Dlaczego dzieci? Po pierwsze człowiek został stworzony na podobieństwo Boga, a dusze dzieci, które przychodzą na świat, to cząstki Boga. Dzieci zanim ich „natura” nie zostanie „skażona” przez nasz świat - ludzi dorosłych, wykazują się niesamowitym poczuciem humoru. Dzieci uwielbiają się śmiać! Ich natura zanim przejdzie wiadome tylko nam „szkolenie”, najbliżej jest zbliżona do prawdziwej natury Boga. To dzięki dzieciom możemy domyślać się, że prawdziwa natura Boga jest bardzo pogodna. Mógłbym powiedzieć tak:

„Bóg zna najlepsze dowcipy na świecie i umie je opowiadać”.

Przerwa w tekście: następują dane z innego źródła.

(* ===== verification/Ld.v ===== *)
(** * Reasoning on the logical disk

    The proof rules the file-system components share: what each operation of
    the block interface does in a good state of the logical disk, the update
    [put_blk] that a [bread]/[log_write]/[brelse] sequence amounts to, and
    the accounting of log space ([room], [ext]). *)
From S2P Require Import Prelude Bio Log Crash Machine Types Codec.
Local Open Scope prog_scope.

Definition add_log (b : Z) (l : list Z) : list Z := if decide (b ∈ l) then l else l ++ [b].

(** The block gets new contents and joins the transaction. *)
Definition put_blk (b : Z) (d : bytes) (v : ldisk) : ldisk :=
  mkLD (<[b := d]> (ld_blk v)) (ld_held v) (ld_dirty v) (add_log b (ld_log v))
       (ld_out v) (ld_start v) (ld_size v).

(** A block outside the log area. *)
Definition vb (v : ldisk) (b : Z) : Prop := valid_block v ROOTDEV b = true.

(** Inside a transaction, with every unlogged update in a held buffer. *)
Record lok (v : ldisk) : Prop := {
  lk_out : 1 <= ld_out v;
  lk_size : ld_size v <= LOGSIZE;
  lk_dirty : forall b, b ∈ ld_dirty v -> b ∈ ld_held v;
  lk_len : forall b, length (blk v b) = Z.to_nat BSIZE
}.

(** [n] more blocks may be logged. *)
Definition room (n : Z) (v : ldisk) : Prop :=
  zlen (ld_log v) + n <= ld_size v - 1 /\ zlen (ld_held v) + zlen (ld_log v) + n <= 45.

(** [v'] comes from [v] by at most [n] logged updates. *)
Record ext (n : Z) (v v' : ldisk) : Prop := {
  ex_held : ld_held v' = ld_held v;
  ex_dirty : ld_dirty v' = ld_dirty v;
  ex_out : ld_out v' = ld_out v;
  ex_start : ld_start v' = ld_start v;
  ex_size : ld_size v' = ld_size v;
  ex_log : forall b, b ∈ ld_log v -> b ∈ ld_log v';
  ex_len : zlen (ld_log v') <= zlen (ld_log v) + n;
  ex_blen : (forall b, length (blk v b) = Z.to_nat BSIZE) -> forall b, length (blk v' b) = Z.to_nat BSIZE
}.

(** ** Lemmas *)

Lemma blk_put b d v c : blk (put_blk b d v) c = if decide (c = b) then d else blk v c.
Proof. unfold blk, put_blk, dblk. simpl. destruct (decide (c = b)) as [->|]; by simplify_map_eq. Qed.

Lemma blk_put_eq b d v : blk (put_blk b d v) b = d.
Proof. by rewrite blk_put, decide_True. Qed.
Lemma blk_put_ne b d v c : c <> b -> blk (put_blk b d v) c = blk v c.
Proof. intros. by rewrite blk_put, decide_False. Qed.

Lemma add_log_len b l : zlen l <= zlen (add_log b l) <= zlen l + 1.
Proof. unfold add_log, zlen. case_decide; rewrite ?length_app; simpl; lia. Qed.

Lemma elem_add_log b l c : c ∈ add_log b l <-> c = b \/ c ∈ l.
Proof. unfold add_log. case_decide; set_solver. Qed.

Lemma ext_refl v : ext 0 v v.
Proof. split; try done. lia. Qed.

Lemma ext_trans n m v1 v2 v3 : ext n v1 v2 -> ext m v2 v3 -> ext (n + m) v1 v3.
Proof. intros [] []. split; try congruence; eauto. lia. Qed.

Lemma ext_weaken n m v v' : ext n v v' -> n <= m -> ext m v v'.
Proof. intros []. split; try done. lia. Qed.

Lemma ext_put b d v : length d = Z.to_nat BSIZE -> ext 1 v (put_blk b d v).
Proof.
  intros Hd. split; try done; simpl.
  - intros c Hc. apply elem_add_log. by right.
  - pose proof (add_log_len b (ld_log v)). lia.
  - intros Hl c. rewrite blk_put. by case_decide.
Qed.

Lemma ext_room n m v v' : room (n + m) v -> ext n v v' -> room m v'.
Proof. intros [H1 H2] []. unfold room. rewrite ex_held0, ex_size0. split; lia. Qed.

Lemma ext_lok n v v' : lok v -> ext n v v' -> lok v'.
Proof.
  intros [] []. split; [congruence|congruence| |by auto]. intros b. rewrite ex_dirty0, ex_held0. auto.
Qed.

Lemma ext_vb n v v' b : ext n v v' -> vb v' b <-> vb v b.
Proof. intros []. unfold vb, valid_block. by rewrite ex_start0, ex_size0. Qed.

Lemma room_weaken n m v : room n v -> m <= n -> room m v.
Proof. intros []. split; lia. Qed.

Lemma vb_put b d v c : vb (put_blk b d v) c <-> vb v c.
Proof. done. Qed.

Lemma lok_put b d v : lok v -> length d = Z.to_nat BSIZE -> lok (put_blk b d v).
Proof. intros. by eapply ext_lok; [|apply ext_put]. Qed.

Lemma room_put n b d v : length d = Z.to_nat BSIZE -> room (n + 1) v -> room n (put_blk b d v).
Proof. intros Hd Hr. eapply ext_room; [|by apply ext_put]. by rewrite Z.add_comm. Qed.

Lemma filter_notin (b : Z) (l : list Z) : b ∉ l -> filter (fun c => c <> b) l = l.
Proof.
  induction l as [|x l IH]; intros Hb; [done|]. apply not_elem_of_cons in Hb as [Hx Hl].
  rewrite filter_cons_True by done. by rewrite IH.
Qed.

Lemma lok_notdirty v b : lok v -> b ∉ ld_held v -> b ∉ ld_dirty v.
Proof. intros Hl Hb Hd. by apply Hb, (lk_dirty v Hl). Qed.

(** Releasing an unchanged buffer. *)
Lemma unhold_hold v b : b ∉ ld_held v -> b ∉ ld_dirty v -> unhold b (hold b v) = v.
Proof.
  intros Hh Hd. destruct v as [bl he di lo ou st si]. unfold unhold, hold. simpl in *.
  rewrite filter_cons_False by naive_solver. by rewrite !filter_notin.
Qed.

(** Releasing a logged buffer. *)
Lemma unhold_logged v b d : b ∉ ld_held v -> b ∉ ld_dirty v ->
  unhold b (logged b (upd_blk b d (hold b v))) = put_blk b d v.
Proof.
  intros Hh Hd. destruct v as [bl he di lo ou st si]. unfold unhold, logged, upd_blk, hold, put_blk, add_log.
  simpl in *. rewrite !filter_cons_False by naive_solver. by rewrite !(filter_notin b) by (rewrite ?filter_notin; done).
Qed.

Lemma nref_le v : (nref v <= length (ld_held v) + length (ld_log v))%nat.
Proof. unfold nref. rewrite length_app. pose proof (length_filter (fun b => b ∉ ld_held v) (ld_log v)). lia. Qed.

Lemma run_bread (k : kst) v b :
  vb v b -> b ∉ ld_held v -> zlen (ld_held v) + zlen (ld_log v) < 45 ->
  run hA (P.bread ROOTDEV b) (k, v) = Ok b (k, hold b v).
Proof.
  intros Hv Hh Hr. unfold P.bread, pbind, trigger, vb in *. cbn [pbind_ run hA]. rewrite Hv. cbn [negb].
  rewrite decide_False by done. rewrite decide_False; [done|].
  intros [_ Hn]. pose proof (nref_le v). unfold zlen in *. lia.
Qed.

Lemma run_bdata (k : kst) v b : b ∈ ld_held v -> run hA (P.bdata b) (k, v) = Ok (blk v b) (k, v).
Proof. intros H. unfold P.bdata, trigger. cbn [run hA]. by rewrite decide_True. Qed.

Lemma run_bset (k : kst) v b d :
  b ∈ ld_held v -> length d = Z.to_nat BSIZE -> run hA (P.bset b d) (k, v) = Ok tt (k, upd_blk b d v).
Proof. intros H Hd. unfold P.bset, trigger. cbn [run hA]. by rewrite decide_True. Qed.

Lemma run_log_write (k : kst) v b :
  b ∈ ld_held v -> 1 <= ld_out v -> zlen (ld_log v) < LOGSIZE -> zlen (ld_log v) < ld_size v - 1 ->
  run hA (P.log_write b) (k, v) = Ok tt (k, logged b v).
Proof.
  intros H Ho H1 H2. unfold P.log_write, trigger. cbn [run hA]. rewrite bool_decide_eq_true_2 by done. cbn [negb].
  destruct (Z.leb_spec LOGSIZE (zlen (ld_log v))); [lia|].
  destruct (Z.leb_spec (ld_size v - 1) (zlen (ld_log v))); [lia|].
  by destruct (Z.ltb_spec (ld_out v) 1); [lia|].
Qed.

Lemma run_brelse (k : kst) v b :
  b ∈ ld_held v -> (b ∈ ld_dirty v -> b ∈ ld_log v) -> run hA (P.brelse b) (k, v) = Ok tt (k, unhold b v).
Proof.
  intros H Hd. unfold P.brelse, trigger. cbn [run hA]. rewrite bool_decide_eq_true_2 by done. cbn [negb].
  rewrite decide_False; [done|]. tauto.
Qed.

Lemma run_get (k : kst) v : run hA P.get (k, v) = Ok k (k, v).
Proof. done. Qed.
Lemma run_put (k k' : kst) v : run hA (P.put k') (k, v) = Ok tt (k', v).
Proof. done. Qed.
Lemma run_modk (k : kst) v f : run hA (modk f) (k, v) = Ok tt (f k, v).
Proof. done. Qed.

(** [bread], read, [brelse]. *)
Lemma run_read {A} (k : kst) v b (g : bytes -> M A) :
  lok v -> vb v b -> b ∉ ld_held v -> room 1 v ->
  run hA (bp <- P.bread ROOTDEV b; d <- P.bdata bp; P.brelse bp;; g d) (k, v)
  = run hA (g (blk v b)) (k, v).
Proof.
  intros Hl Hv Hh [_ Hr]. pose proof (lok_notdirty v b Hl Hh).
  rewrite run_bind, run_bread by (done || lia).
  rewrite run_bind, run_bdata by (simpl; set_solver).
  rewrite run_bind, run_brelse by (simpl; set_solver). by rewrite unhold_hold.
Qed.

(** The change, [log_write] and [brelse] of a held buffer, as the end of a
    routine and followed by more code. *)
Lemma run_logged_end (k : kst) v b d :
  lok v -> b ∉ ld_held v -> room 1 v -> length d = Z.to_nat BSIZE ->
  run hA (P.bset b d;; P.log_write b;; P.brelse b) (k, hold b v) = Ok tt (k, put_blk b d v).
Proof.
  intros Hl Hh [Hr1 Hr] Hf. pose proof (lok_notdirty v b Hl Hh).
  pose proof (lk_out v Hl). pose proof (lk_size v Hl).
  rewrite run_bind, run_bset by (simpl; set_solver).
  rewrite run_bind, run_log_write by (simpl; (set_solver || lia)).
  rewrite run_brelse; [|simpl; set_solver|].
  - by rewrite unhold_logged.
  - intros _. change (b ∈ add_log b (ld_log v)). apply elem_add_log. by left.
Qed.

Lemma run_logged {A} (k : kst) v b d (g : M A) :
  lok v -> b ∉ ld_held v -> room 1 v -> length d = Z.to_nat BSIZE ->
  run hA (P.bset b d;; P.log_write b;; P.brelse b;; g) (k, hold b v) = run hA g (k, put_blk b d v).
Proof.
  intros Hl Hh Hr Hf. pose proof (run_logged_end k v b d Hl Hh Hr Hf) as E.
  rewrite !run_bind in E. rewrite run_bind. destruct (run hA (P.bset b d) (k, hold b v)) as [[] [k1 v1]| | |]; try done.
  rewrite run_bind in E. rewrite run_bind. destruct (run hA (P.log_write b) (k1, v1)) as [[] [k2 v2]| | |]; try done.
  by rewrite run_bind, E.
Qed.

Lemma run_update_end (k : kst) v b (f : bytes -> bytes) :
  lok v -> vb v b -> b ∉ ld_held v -> room 1 v -> length (f (blk v b)) = Z.to_nat BSIZE ->
  run hA (bp <- P.bread ROOTDEV b; d <- P.bdata bp; P.bset bp (f d);; P.log_write bp;; P.brelse bp) (k, v)
  = Ok tt (k, put_blk b (f (blk v b)) v).
Proof.
  intros Hl Hv Hh [Hr1 Hr] Hf.
  rewrite run_bind, run_bread by (done || lia).
  rewrite run_bind, run_bdata by (simpl; set_solver).
  by apply run_logged_end.
Qed.

(** [bread], change, [log_write], [brelse]. *)
Lemma run_update {A} (k : kst) v b (f : bytes -> bytes) (g : bytes -> M A) :
  lok v -> vb v b -> b ∉ ld_held v -> room 1 v -> length (f (blk v b)) = Z.to_nat BSIZE ->
  run hA (bp <- P.bread ROOTDEV b; d <- P.bdata bp; P.bset bp (f d);; P.log_write bp;; P.brelse bp;; g d) (k, v)
  = run hA (g (blk v b)) (k, put_blk b (f (blk v b)) v).
Proof.
  intros Hl Hv Hh [Hr1 Hr] Hf.
  rewrite run_bind, run_bread by (done || lia).
  rewrite run_bind, run_bdata by (simpl; set_solver).
  by apply run_logged.
Qed.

Oczywiście o kimś tak potężnym jak sam Stwórca nie można powiedzieć, że posiada jedną naturę. Jednak, kiedy ktoś ma pogodną naturę, to nie może być jednocześnie okrutny. Kiedy, ktoś potrafi się wzruszyć (tak Twoje wzruszenie to także uczucie Boga), to nie może być zły i mieć złych intencji. To tylko my ludzie odgrywając role tutaj na ziemi, czasami nie będąc świadomymi kim w istocie jesteśmy i jaka jest nasza prawdziwa natura - kierując się wolną wolą - postępujemy nieświadomie.

Do czego zmierzam?

Do tego byś odkryła w sobie swoją prawdziwą naturę. Bóg uwielbia się śmiać i ma wielkie poczucie humoru - dlatego też od Ciebie wymagam tego samego. Kiedy jesteś ponura, nie uśmiechasz się – oddalasz się od swojej prawdziwej natury.

Dusza, jaką posiadasz jest częścią Boga, a przez to Ty sama, jakkolwiek na to patrzysz jesteś osobą o pogodnym usposobieniu – nawet, jeśli tego jeszcze w sobie nie odkryłaś.

Uśmiechając się, żartując, rozweselając ludzi, pocieszając ich – odkrywasz naturę Boga, a przez to także własną.